The thing about RPO that has always surprised me is that people often think that it should either be done in a wholesale way, or not at all. This is wrong.
The process of recruitment is a long and complicated beast that touches almost every part of the business from senior managers or directors approving a hire, to designers putting ads together, through advertising onto hiring managers, across reference checking, etc... Lots of people, and lots of little areas can be helped with discrete RPO activity.
The bottom line here is that many HR staff (or in-house recruiters) would be happy to see certain parts of their jobs undertaken by somebody else – and lots of RPOs would be happy to do these admin intensive jobs on a transactional fee basis. Remember, HR staff should be adding value to their business, not shuffling paper around the place.

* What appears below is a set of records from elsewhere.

(** The boundary point at the lowest measured thrust (lines 108-119). *)
Definition addBoundary (series : list point) (motorCount usableAh : num)
    (minPerMotorLift : num) (out : list curvePoint) : list curvePoint :=
  if minPerMotorLift >? 0 then
    match interpolateCurrentForLift series minPerMotorLift with
    | Ok currentA _ _ =>
        let minutes := minutesAt currentA motorCount usableAh in
        let boundary := mkCurve (minPerMotorLift * motorCount) minutes false in
        let exists_ := existsb (fun p => Math_abs (p.(w) - boundary.(w)) <? 1e-6) out in
        if exists_ then out else out ++ [boundary]
    | Err _ => out
    end
  else out.

(** [points] is the number of samples (60 when the argument is left out). *)
Definition buildFlightCurve (series : list point)
    (motorCount capacityAh usablePct : num) (points : nat) : list curvePoint :=
  match series with
  | [] => []
  | _ :: _ =>
      let ys := filter Number_isFinite (map y series) in
      let minPerMotorLift := match ys with [] => Fin 0 | _ :: _ => Math_min ys end in
      let maxPerMotorLift := match ys with [] => Fin 0 | _ :: _ => Math_max ys end in
      let startPer := max2 0 (minPerMotorLift * 0.7) in
      let endPer := max2 (startPer + 0.01) (maxPerMotorLift * 0.99) in
      let usableAh := capacityAh * (usablePct / 100) in
      let out :=
        fold_left
          (sweepStep series motorCount usableAh minPerMotorLift startPer endPer points)
          (seq 0 points) [] in
      let out := addBoundary series motorCount usableAh minPerMotorLift out in
      sort (fun a b => a.(w) - b.(w)) out
  end.

(** ** splitCurve *)

(** The returned object [{known, est}]. *)
Record partition : Type := mkPartition {
  known : list curvePoint;
  estimated : list curvePoint
}.

(** [lastEst] is an element of the non-empty [est], so [!lastEst] is false and
    the test of line 322 is the comparison alone. *)
Definition splitCurve (curve : list curvePoint) : partition :=
  match curve with
  | [] => mkPartition [] []
  | _ :: _ =>
      let known := filter (fun d => negb d.(est)) curve in
      let est_ := filter (fun d => d.(est)) curve in
      match known, est_ with
      | boundary :: _, e :: _ =>
          let lastEst := last est_ e in
          if Math_abs (lastEst.(w) - boundary.(w)) >? 1e-6
          then mkPartition known (est_ ++ [mkCurve boundary.(w) boundary.(t) true])
          else mkPartition known est_
      | _, _ => mkPartition known est_
      end
  end.

(** ** Vocabulary of the specification *)

(** A value that is a number, that is, not [NaN]; comparisons between such
    values are total. *)
Definition notNaN (a : num) : bool :=
  match a with
  | NaN => false
  | _ => true
  end.

(** Order of two elements by a numeric key, and keys that are finite. *)
Definition key_le {A : Type} (key : A -> num) (a b : A) : Prop :=
  (key a <=? key b) = true.

Definition finiteKey {A : Type} (key : A -> num) (a : A) : Prop :=
  Number_isFinite (key a) = true.

(** The filter and the mapping of the series builder, as the specification
    words them. *)
Definition finiteRow (r : row) : bool :=
  Number_isFinite r.(current) && Number_isFinite r.(thrust_kg).

Definition toPoint (r : row) : point :=
  mkPoint r.(current) r.(thrust_kg) r.(row_throttle).

Definition finitePoint (p : point) : Prop :=
  Number_isFinite p.(x) = true /\ Number_isFinite p.(y) = true.

(** The series re-sorted by thrust, [pts] in the source. *)
Abbreviation byThrust series := (sort (fun a b => sub (y a) (y b)) series).

(** Which extrapolation is used below the lowest point. *)
Definition extrapolation (pts : list point) (liftKgPerMotor : num) : option result :=
  match pts with
  | [] => None
  | [a] => Some (singlePoint a liftKgPerMotor)
  | a :: b :: _ =>
      Some (if positivePair a b
            then powerLaw a b liftKgPerMotor
            else linearFallback a b ((b.(y) - a.(y)) || 1e-9) liftKgPerMotor)
  end.

(** The consecutive pairs of the sorted series and the test of line 60. *)
Definition adjacentPairs (pts : list point) : list (point * point) :=
  combine pts (tl pts).

Definition brackets (liftKgPerMotor : num) (ab : point * point) : bool :=
  (liftKgPerMotor >=? (fst ab).(y)) && (liftKgPerMotor <=? (snd ab).(y)).

(** A throttle field is absent or a finite number. *)
Definition finiteThrottle (p : point) : Prop :=
  match p.(throttle) with
  | None => True
  | Some v => Number_isFinite v = true
  end.

(** The exponent and the current of the fit, over the reals. *)
Definition plExponent (u1 v1 u2 v2 : R) : R := (ln (u2 / u1) / ln (v2 / v1))%R.

Definition plCurrent (u1 v1 u2 v2 l : R) : R :=
  (u1 / Rpower v1 (plExponent u1 v1 u2 v2)
   * Rpower (Rmax l 1e-9) (plExponent u1 v1 u2 v2))%R.

(** A measured point with a finite current that is not negative, a finite
    thrust, and a throttle that is absent or finite and not negative. *)
Definition physicalPoint (p : point) : Prop :=
  (exists u v : R, p.(x) = Fin u /\ p.(y) = Fin v /\ (0 <= u)%R) /\
  match p.(throttle) with
  | None => True
  | Some tv => exists r : R, tv = Fin r /\ (0 <= r)%R
  end.

Definition nonnegResult (r : result) : Prop :=
  match r with
  | Ok c th _ => (c >=? 0) = true /\ (th >=? 0) = true
  | Err _ => True
  end.

(** The answer is the power-law fit: the target is below the lowest thrust
    (line 20) and the two lowest points pass the test of line 25. *)
Definition fittedByPowerLaw (series : list point) (liftKgPerMotor : num) : bool :=
  match byThrust series with
  | a :: b :: _ => (liftKgPerMotor <? a.(y)) && positivePair a b
  | _ => false
  end.

(** The local constants of [buildFlightCurve] as functions of its arguments. *)
Definition finiteThrusts (series : list point) : list num :=
  filter Number_isFinite (map y series).

Definition minLift (series : list point) : num :=
  match finiteThrusts series with
  | [] => Fin 0
  | _ :: _ => Math_min (finiteThrusts series)
  end.

Definition maxLift (series : list point) : num :=
  match finiteThrusts series with
  | [] => Fin 0
  | _ :: _ => Math_max (finiteThrusts series)
  end.

Definition startLift (series : list point) : num := max2 0 (minLift series * 0.7).

Definition endLift (series : list point) : num :=
  max2 (startLift series + 0.01) (maxLift series * 0.99).

Definition usable (capacityAh usablePct : num) : num := capacityAh * (usablePct / 100).

(** The lift of sample [i] out of [points]. *)
Definition sweptLift (startPer endPer : num) (points i : nat) : num :=
  startPer + (endPer - startPer) * (INR i / (INR points - 1)).

Definition sweep (series : list point) (motorCount usableAh : num) (points : nat)
  : list curvePoint :=
  fold_left
    (sweepStep series motorCount usableAh (minLift series) (startLift series)
       (endLift series) points)
    (seq 0 points) [].

(** A point pushed by the sampling loop. *)
Definition sweptPoint (series : list point) (motorCount usableAh : num)
    (minPerMotorLift perMotor : num) (p : curvePoint) : Prop :=
  exists (cur th : num) (nl : bool),
    interpolateCurrentForLift series perMotor = Ok cur th nl /\
    p = mkCurve (perMotor * motorCount) (minutesAt cur motorCount usableAh)
          (perMotor <? minPerMotorLift - 1e-9).

Definition minutesInRange (p : curvePoint) : Prop :=
  exists m : R, p.(t) = Fin m /\ (0 <= m <= 120)%R.

Definition finiteWeight (p : curvePoint) : Prop := exists r : R, p.(w) = Fin r.

(** "Per-unit lift equal to [minY] within 1e-6", for a point of the curve. *)
Definition atBoundary (motorCount minY : num) (p : curvePoint) : bool :=
  Math_abs (p.(w) / motorCount - minY) <=? 1e-6.

(** The test of the de-duplication (line 116) against the boundary weight
    [minY * motorCount]: the weights are less than 1e-6 apart. *)
Definition nearBoundary (motorCount minY : num) (p : curvePoint) : bool :=
  Math_abs (p.(w) - minY * motorCount) <? 1e-6.

(** Consecutive samples of the sweep are at least 4e-6 apart in weight:
    [(endPer - startPer) * motorCount >= 4e-6 * (points - 1)]. *)
Definition samplesApart (series : list point) (motorCount : num) (points : nat) : Prop :=
  (Fin 4e-6 * (INR points - 1) <=? (endLift series - startLift series) * motorCount) = true.

(** What one turn of the sampling loop pushes: the point of sample [i], or
    nothing when the interpolation fails. *)
Definition sampledPoint (series : list point) (motorCount usableAh : num)
    (minPerMotorLift startPer endPer : num) (points i : nat) : list curvePoint :=
  match interpolateCurrentForLift series (sweptLift startPer endPer points i) with
  | Ok currentA _ _ =>
      [mkCurve (sweptLift startPer endPer points i * motorCount)
         (minutesAt currentA motorCount usableAh)
         (sweptLift startPer endPer points i <? minPerMotorLift - 1e-9)]
  | Err _ => []
  end.

(** Two measured points with thrusts of 3 and 6 milligrams. *)
Definition tinyLow : point := mkPoint 1 3e-6 None.

Definition tinyHigh : point := mkPoint 2 6e-6 None.

Definition tinySeries : list point := [tinyLow; tinyHigh].

(** ** The totals, the hover time and the chart limits *)

(** [TotalsDisplay] (lines 195-206): the point of largest thrust,
    [series.reduce((m,p)=> (p.y>m.y? p : m), series[0])], and the two numbers
    shown for it.  An empty or null series shows a prompt instead. *)
Definition maxPoint (series : list point) : option point :=
  match series with
  | [] => None
  | first :: _ =>
      Some (fold_left (fun m p => if p.(y) >? m.(y) then p else m) series first)
  end.

Record totals : Type := mkTotals {
  maxThrustDrone : num;
  peakCurrentTotal : num
}.

Definition TotalsDisplay (series : list point) (motorCount : num) : option totals :=
  match maxPoint series with
  | None => None
  | Some maxPt => Some (mkTotals (maxPt.(y) * motorCount) (maxPt.(x) * motorCount))
  end.

(** The computations of the component [App] (lines 226-335). *)
Module App.

Definition motorCount : num := 4.

Inductive limitMode : Type :=
| perMotor
| total.

(** Lines 292-294. *)
Definition perMotorLiftNeeded (takeoffKg : num) : num := takeoffKg / motorCount.

Definition hover (series : list point) (takeoffKg : num) : result :=
  interpolateCurrentForLift series (perMotorLiftNeeded takeoffKg).

(** [timeA] and [timeB] (lines 295-308); [null] is [None]. *)
Definition time (hover : result) (capacityAh usablePct : num) : option num :=
  match hover with
  | Err _ => None
  | Ok currentA _ _ =>
      let totalCurrent := currentA * motorCount in
      let usableAh := capacityAh * (usablePct / 100) in
      if totalCurrent <=? 0 then None
      else Some (min2 ((usableAh / totalCurrent) * 60) 120)
  end.

(** A row of [merged]: [{x, A, tA}] or [{x, B, tB}]. *)
Record mergedRow : Type := mkMerged {
  mx : num;
  mA : option num;
  mtA : option num;
  mB : option num;
  mtB : option num
}.

(** Lines 277-283.  The field [x] of a row is always a number, so the [?? 0]
    of the comparator leaves it as it is. *)
Definition modeScale (mode : limitMode) : num :=
  match mode with
  | total => 4
  | perMotor => 1
  end.

Definition merged (seriesA seriesB : list point) (mode : limitMode) : list mergedRow :=
  let yScale := match mode with total => motorCount | perMotor => Fin 1 end in
  let rowsA :=
    map (fun p => mkMerged (p.(x) * modeScale mode) (Some (p.(y) * yScale))
                    p.(throttle) None None) seriesA in
  let rowsB :=
    map (fun p => mkMerged (p.(x) * modeScale mode) None None
                    (Some (p.(y) * yScale)) p.(throttle)) seriesB in
  sort (fun a b => a.(mx) - b.(mx)) (rowsA ++ rowsB).

(** Lines 286-289. *)
Definition effectiveMax (mode : limitMode) (batteryMaxA : num) : num :=
  match mode with
  | perMotor => batteryMaxA / motorCount
  | total => batteryMaxA
  end.

Definition warnThreshold (mode : limitMode) (batteryMaxA : num) : num :=
  effectiveMax mode batteryMaxA * 0.8.

Definition dataMaxX (rows : list mergedRow) : num :=
  Math_max (map (fun d => d.(mx) || 0) rows ++ [Fin 0]).

Definition chartMaxX (rows : list mergedRow) (mode : limitMode) (batteryMaxA : num) : num :=
  Math_max [dataMaxX rows;
            (effectiveMax mode batteryMaxA || 0) * 1.1;
            (warnThreshold mode batteryMaxA || 0) * 1.1].
(** * Sahara: CDH plugin utilities and periodic reconciliation tasks

    A shallow embedding of

      - [sahara/plugins/cdh/cloudera_utils.py]: the [cloudera_cmd] decorator
        and the [ClouderaUtils] methods [delete_instances],
        [decommission_nodes], [get_service_by_role] and [await_agents];
      - [sahara/service/periodic.py]: the three periodic tasks
        [update_job_statuses], [terminate_unneeded_clusters] and
        [check_for_zombie_proxy_users].

    Python code that talks to a collaborator (the Cloudera Manager client,
    the conductor, [ops], [trusts], the proxy-user helpers) is embedded as
    a computation over an explicit world: the calls issued are appended to
    a trace, and what a call answers is read from an environment record.
    A Python exception is a [Raise] result; the world reached so far is
    kept, as it is when an exception unwinds a Python frame.

    A collaborator call is given a failing answer where the code handles
    the failure or a property below is about it ([remove_host],
    [delete_host], [delete_role], [ops.terminate_cluster],
    [job_manager.update_job_statuses]); the other calls (inventory and
    conductor reads, [cluster_update], [proxy_user_delete]) answer
    normally.  Logging is left out. *)

From Stdlib Require Import ZArith QArith Lia.
From stdpp Require Import base list strings gmap.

It’s important to realise that undertaking any kind of recruitment activity demands a system that can keep track of the admin. A good ATS can easily allow external providers secure access and visibility to parts of your process and this should be a consideration when considering using RPO as some or indeed all of your recruitment process.
- Mike

On one side I would agree that HR staff need not be afraid of an appropriately aimed RPO effort (scaled to fir, defined appropriately, and has by in from hiring managers), I still think the initial reaction is almost always going to be resistance from HR for any effort to use outside resources for recruitment.
Posted by: Ben | January 07, 2009 at 18:41
Having spent nearly the last year and a half at a big Financial in Tokyo, in the capacity of Account Manager for a recruitment 'Managed Service Provider', I could identify with some of the info and themes in here.
Indeed I could have probably have shared a bit of insight on what we did / documented to present our value to the HR BP's there, to Sirona!
I'd suggest though that a 'mature' RPO company is not looking to take on the admin only part of the Recruitment function, but that you're right, that that's the area HR would probably feel most comfortable handing over, at least initially...
Indeed that senario is exactly the one to keep in mind in Japan, when it comes to building your business model!
All the best in business and life, for 2009!
Jason Ball
Jason[at] goodpeople.jp
www.goodpeople.jp
"Connecting GoodPeople"
http://www.linkedin.com/in/goodpeople
PS Ben: Here in Japan (and the Pony Ranch) I studied under Peter and the Morgan Methodology too! Know him well.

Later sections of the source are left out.